Когда Вертов говорит, что надо преодолеть человеческое (психологическое, социальное, буржуазное... ) и дать возможность снимать машине, "глазу механическому", то это значит, что автор как носитель интерпретационной (и поэтической) функции должен быть потерян. Причем он должен быть потерян и на уровне монтажа. Исходить надо из документальности кинофакта, а не из психологии автора или даже зрителя. Неслучайно для Вертова так важны математические монтажные закономерности, за что его, в частности, критиковал Эйзенштейн, сторонник монтажного психологического воздействия. Фактически Вертов призывал снимать и монтировать так, как не читает зритель, вопреки навыкам восприятия, сформированного по законам литературы и искусства (их Вертов считал проводниками буржуазности в современном мире). Эта позиция Вертова утопична, но она является предельной постановкой вопроса (а потому -философской) о "новом языке", языке документальных кинофактов.

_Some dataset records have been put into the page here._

(* ===== verification/IdentityProperties.v ===== *)
(** * Properties of identity: sessions, logins, impersonation and the middleware

    What an accepted session cookie proves, that ended sessions stay ended, the lifetimes, the single use of
    authorizations and invitations, the only administrator, and which requests reach a handler. *)

From Stdlib Require Import Ascii.
From stdpp Require Import base tactics strings gmap list numbers sorting.
From S2P Require Import Prelude Actors State Http Access AccessProperties Events Identity IdentityStore IdentityService Gateway.
From S2P Require Import IdentitySystem IdentityInvariant.

(** ** Cookies *)

Lemma no_dot_bool s : "."%char ∉ String.list_ascii_of_string s -> Split s "." = [s].
Proof.
  induction s as [|c s IH]; [done|]. cbn [Split String.list_ascii_of_string]. intros [Hc Hs]%not_elem_of_cons.
  rewrite bool_decide_eq_false_2 by congruence. by rewrite IH.
Qed.
Lemma Split_dot a b : "."%char ∉ String.list_ascii_of_string a -> Split (a +:+ "." +:+ b) "." = a :: Split b ".".
Proof.
  induction a as [|c a IH]; [done|]. intros [Hc Ha]%not_elem_of_cons.
  change (Split (String c a +:+ "." +:+ b) ".") with
    (if c == "."%char then "" :: Split (a +:+ "." +:+ b) "."
     else match Split (a +:+ "." +:+ b) "." with p :: ps => String c p :: ps | [] => [String c ""] end).
  rewrite bool_decide_eq_false_2 by congruence. by rewrite IH.
Qed.

Lemma enc6_no_dot z : is_digit6 z -> Base64.enc6 z <> "."%char.
Proof.
  intros Hz. pose proof (below_forall 64 (fun z => Base64.enc6 z != "."%char) z) as H. cbv beta in H.
  specialize (H ltac:(vm_compute; reflexivity) ltac:(unfold is_digit6 in Hz; lia)). by apply negb_true_iff, bool_decide_eq_false in H.
Qed.
Lemma encoded_no_dot s : "."%char ∉ String.list_ascii_of_string (EncodeToString s).
Proof.
  unfold EncodeToString, Base64.encode. rewrite String.list_ascii_of_string_of_list_ascii. intros (z & Hz & Hin)%list_elem_of_fmap.
  pose proof (digits_range _ (byte_codes_range s)) as Hd. rewrite Forall_forall in Hd. by apply (enc6_no_dot z); [apply Hd|].
Qed.
Lemma encoded_nonempty s : String.length s = 32%nat -> EncodeToString s <> "".
Proof. intros Hs E. pose proof (length_EncodeToString s) as H. rewrite E, Hs in H. by vm_compute in H. Qed.

Lemma cookie_roundtrip `{UuidLibrary} key id raw csrf :
  String.length raw = 32%nat ->
  parseSessionCookie key (SessionCookieValue key (mkSessionTokens id (EncodeToString raw) csrf)) = Ok (id, HashSecret (EncodeToString raw)).
Proof.
  intros Hr. unfold parseSessionCookie, SessionCookieValue. cbv zeta. cbn [st_SessionID st_SessionSecret].
  rewrite <- !app_assoc_string. rewrite Split_dot by apply uuid_String_no_dot. rewrite Split_dot by apply encoded_no_dot.
  rewrite no_dot_bool by apply encoded_no_dot.
  assert (uuid_String id <> "") as Hid. { intros E. apply (uuid_String_nonblank id). by rewrite E. }
  rewrite !(bool_decide_eq_false_2 (_ = "")); [|apply encoded_nonempty, sha256_length|by apply encoded_nonempty|done].
  cbn [orb]. rewrite bool_decide_eq_true_2 by done. cbn [negb].
  rewrite uuid_Parse_String, DecodeString_EncodeToString, Hr. done.
Qed.

(** ** Accepted cookies *)

(** What an accepted cookie says about the tables [d] at [now]: [i] is the identity and [session] the
    session that the request gets. *)
Record accepted (lark : bool) (key cookie : string) (now : Time) (d : IdentityDB) `{UuidLibrary} (i : SessionIdentity) (session row : Session)
    : Prop := {
  ac_cookie : parseSessionCookie key cookie = Ok (si_SessionID i, se_SecretHash row);
  ac_row : id_sessions d !! si_SessionID i = Some row;
  ac_usable : se_RevokedAt row = None /\ now < se_IdleExpiresAt row /\ now < se_AbsoluteExpiresAt row;
  ac_actor : id_users d !! se_UserID row = Some (si_Actor i);
  ac_active : u_Active (si_Actor i) = true;
  ac_csrf : se_CSRFSecretHash session = se_CSRFSecretHash row;
  ac_subject : match si_Impersonation i with
    | None => si_Subject i = si_Actor i
    | Some m => open_impersonation (si_SessionID i) d = Some m /\ id_users d !! im_SubjectUserID m = Some (si_Subject i) /\ u_Active (si_Subject i) = true
    end;
  ac_trusted : lark = true ->
    (exists t, se_LastProviderVerifiedAt session = Some t /\ now < t + ProviderVerificationInterval) \/
    (exists t, se_ProviderFailureSince session = Some t /\ now <= t + ProviderTransientGrace);
}.
Definition Projects_UpdateWithOperation (number : Z) (patch : ProjectPatch) (actor : OperationActor) (now : Time) :=
  Projects_updateWithExpectedVersion number None patch actor now.
Definition Projects_Update (number : Z) (patch : ProjectPatch) (actorID : UUID) (now : Time) :=
  Projects_UpdateWithOperation number patch (SessionOperation actorID "internal") now.
Definition Projects_UpdateVersionedWithOperation (number expectedVersion : Z) (patch : ProjectPatch)
    (actor : OperationActor) (now : Time) :=
  Projects_updateWithExpectedVersion number (Some expectedVersion) patch actor now.

Definition ProjectLifecycleAction := string.
Definition ProjectActionArchive : ProjectLifecycleAction := "archived".
Definition ProjectActionRestore : ProjectLifecycleAction := "restored".

Definition projectArchiveReadiness (p : PlanWorld) (projectID : UUID) : ProjectArchiveReadiness :=
  mkProjectArchiveReadiness
    (Z.of_nat (length (select (fun m => (ms_ProjectID m == projectID) &&
       bool_decide (ms_Status m ∈ ["planned"; "active"])) (pl_milestones p))))
    (Z.of_nat (length (select (fun t => (t_project_id t == projectID) && unfinished t) (tasks (pl_db p))))).

Definition project_lifecycle_tx (number : Z) (expectedVersion : option Z) (action : ProjectLifecycleAction) (reason : string)
    (operation : OperationActor) (now : Time) : PlanM unit :=
  old ← lockProject number expectedVersion;
  readiness ← st_get (fun p => projectArchiveReadiness p (p_ID old));
  project ← st_lift (
    if action == ProjectActionArchive then Project_Archive old readiness now
    else if action == ProjectActionRestore then Ok (Project_Restore old now)
    else Err ErrInvalidInput);
  update_project project (p_UpdatedAt project) ErrOther;;
  record_project_activity (p_ID project) None operation action (nullIfEmpty reason)
    (ActivityTime <$> p_ArchivedAt old) (ActivityTime <$> p_ArchivedAt project) now;;
  audit "project" (p_ID project) (Some number) action (Some (AuditProjectArchived (p_ArchivedAt old)))
    (Some (AuditProjectArchived (p_ArchivedAt project))) operation now.
Definition Projects_applyLifecycleWithExpectedVersion (number : Z) (expectedVersion : option Z)
    (action : ProjectLifecycleAction) (actor : Actor) (reason : string) (operation : OperationActor) (now : Time)
    : PlanM ProjectWithRelations :=
  st_fail (negb (Actor_IsHuman actor)) ErrForbidden;;
  st_lift (OperationActor_Validate operation);;
  st_fail (actor_UserID actor != Some (op_UserID operation)) ErrForbidden;;
  plan_tx (project_lifecycle_tx number expectedVersion action reason operation now);;
  Projects_GetByNumber number.

Definition Projects_ApplyLifecycleWithOperation (number : Z) (action : ProjectLifecycleAction) (actor : Actor)
    (reason : string) (operation : OperationActor) (now : Time) :=
  Projects_applyLifecycleWithExpectedVersion number None action actor reason operation now.
Definition Projects_ApplyLifecycle (number : Z) (action : ProjectLifecycleAction) (actor : Actor) (reason : string)
    (now : Time) :=
  let actorID := match actor_UserID actor with Some u => u | None => uuid_Nil end in
  Projects_ApplyLifecycleWithOperation number action actor reason (SessionOperation actorID "internal") now.
Definition Projects_ApplyLifecycleVersionedWithOperation (number expectedVersion : Z) (action : ProjectLifecycleAction)
    (actor : Actor) (reason : string) (operation : OperationActor) (now : Time) :=
  Projects_applyLifecycleWithExpectedVersion number (Some expectedVersion) action actor reason operation now.

(** [ORDER BY created_at, id] *)
Definition ListActivity (projectID : UUID) : PlanM (list ProjectActivity) :=
  st_get (fun p => order_by (fun y => (py_CreatedAt y, py_ID y))
    (List.filter (fun y => py_ProjectID y == projectID) (pl_activity p))).

(** ** internal/store/milestone_store.go *)

Record MilestonePatch := mkMilestonePatch {
  mp_Name : option string;
  mp_Outcome : option string;
  mp_Description : option string;
  mp_OwnerID : option UUID;
  mp_TargetDateSet : bool;
  mp_TargetDate : option Date;
  mp_Position : option Z;
}.

(** The CHECKs of [milestones]. *)
Definition milestones_checks (m : Milestone) : bool :=
  negb (GoStrings.btrim_empty (ms_Name m)) && negb (GoStrings.btrim_empty (ms_Outcome m)) &&
  bool_decide (ms_Status m ∈ ["planned"; "active"; "completed"; "cancelled"]) && (0 <=? ms_Position m) &&
  (0 <? ms_Version m).

(** [INSERT INTO milestones (...) RETURNING ...] *)
Definition insert_milestone (milestone : Milestone) (now : Time) : PlanM Milestone :=
  let m := mkMilestone (ms_ID milestone) (ms_ProjectID milestone) 1 (ms_Name milestone) (ms_Outcome milestone)
             (ms_Description milestone) (ms_OwnerID milestone) (ms_Status milestone) (ms_TargetDate milestone)
             (ms_Position milestone) None None now now in
  p ← st_get (fun p => p);
  st_fail (negb (in_int4 (ms_Position m))) ErrOther;;
  st_fail (negb (milestones_checks m)) ErrInvalidInput;;
  st_fail (present (pl_milestones p !! ms_ID m)) ErrConflict;;
  st_fail (negb (present (pl_projects p !! ms_ProjectID m) && fk (Some (ms_OwnerID m)) (users (pl_db p)))) ErrInvalidInput;;
  st_mod (put_milestone m);;
  st_mod (set_db (fun d => set_milestone_keys ({[(ms_ProjectID m, ms_ID m)]} ∪ milestones d) d));;
  mret m.

(** The identifier and the status that a new Milestone defaults to. *)
Definition new_milestone (id projectID : UUID) (m : Milestone) : Milestone :=
  mkMilestone id projectID (ms_Version m) (ms_Name m) (ms_Outcome m) (ms_Description m) (ms_OwnerID m)
    (if ms_Status m == "" then MilestoneStatusPlanned else ms_Status m) (ms_TargetDate m) (ms_Position m)
    (ms_CompletedAt m) (ms_CancelledAt m) (ms_CreatedAt m) (ms_UpdatedAt m).

Definition created_milestone_audit (m : Milestone) : AuditValue :=
  AuditMilestone (Some (ms_ProjectID m)) (ms_Name m) (ms_Outcome m) (ms_Description m) (ms_OwnerID m) (Some (ms_Status m))
    (ms_TargetDate m) (ms_Position m).
Definition milestone_audit (m : Milestone) : AuditValue :=
  AuditMilestone None (ms_Name m) (ms_Outcome m) (ms_Description m) (ms_OwnerID m) None (ms_TargetDate m) (ms_Position m).

Definition Milestones_create (milestone : Milestone) (actor : option OperationActor) (now : Time) : PlanM Milestone :=
  id ← or_new (ms_ID milestone);
  let milestone := new_milestone id (ms_ProjectID milestone) milestone in
  st_lift (Milestone_Validate milestone);;
  match actor with
  | None => plan_tx (insert_milestone milestone now)
  | Some actor => plan_tx (
      out ← insert_milestone milestone now;
      audit "milestone" (ms_ID out) None "created" None (Some (created_milestone_audit out)) actor now;;
      mret out)
  end.
Definition Milestones_Create (milestone : Milestone) (now : Time) : PlanM Milestone :=
  Milestones_create milestone None now.
Definition Milestones_CreateWithOperation (milestone : Milestone) (actor : OperationActor) (now : Time) : PlanM Milestone :=
  st_lift (OperationActor_Validate actor);;
  Milestones_create milestone (Some actor) now.

(** [WHERE project_id=$1 AND id=$2] *)
Definition milestone_of (projectID milestoneID : UUID) (p : PlanWorld) : option Milestone :=
  m ← pl_milestones p !! milestoneID; if ms_ProjectID m == projectID then Some m else None.

Definition Milestones_Get (projectID milestoneID : UUID) : PlanM Milestone :=
  found ← st_get (milestone_of projectID milestoneID); st_or_err found ErrNotFound.
Definition Milestones_GetByID (milestoneID : UUID) : PlanM Milestone :=
  found ← st_get (fun p => pl_milestones p !! milestoneID); st_or_err found ErrNotFound.
(** [ORDER BY position, created_at, id] *)
Definition milestone_le (m n : Milestone) : Prop :=
  ms_Position m < ms_Position n \/
  (ms_Position m = ms_Position n /\ key_le (ms_CreatedAt m, ms_ID m) (ms_CreatedAt n, ms_ID n)).
#[global] Instance milestone_le_dec m n : Decision (milestone_le m n).
Proof. unfold milestone_le. apply _. Defined.
Definition Milestones_List (projectID : UUID) : PlanM (list Milestone) :=
  st_get (fun p => merge_sort milestone_le (select (fun m => ms_ProjectID m == projectID) (pl_milestones p))).
Definition BelongsToProject (milestoneID projectID : UUID) : PlanM bool :=
  st_get (fun p => present (milestone_of projectID milestoneID p)).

Зритель осваивает законы чтения киноизображения, обучается восприятию визуальной грамматики, новым приемам, ритмам и скоростям, он постепенно приучается к тому, что у головы есть ноги, но их не обязательно показывать, что между объятиями влюбленных и утренней зарей есть ночь, и т. д. Формирование этих правил чтения можно проследить в раннем немом кино.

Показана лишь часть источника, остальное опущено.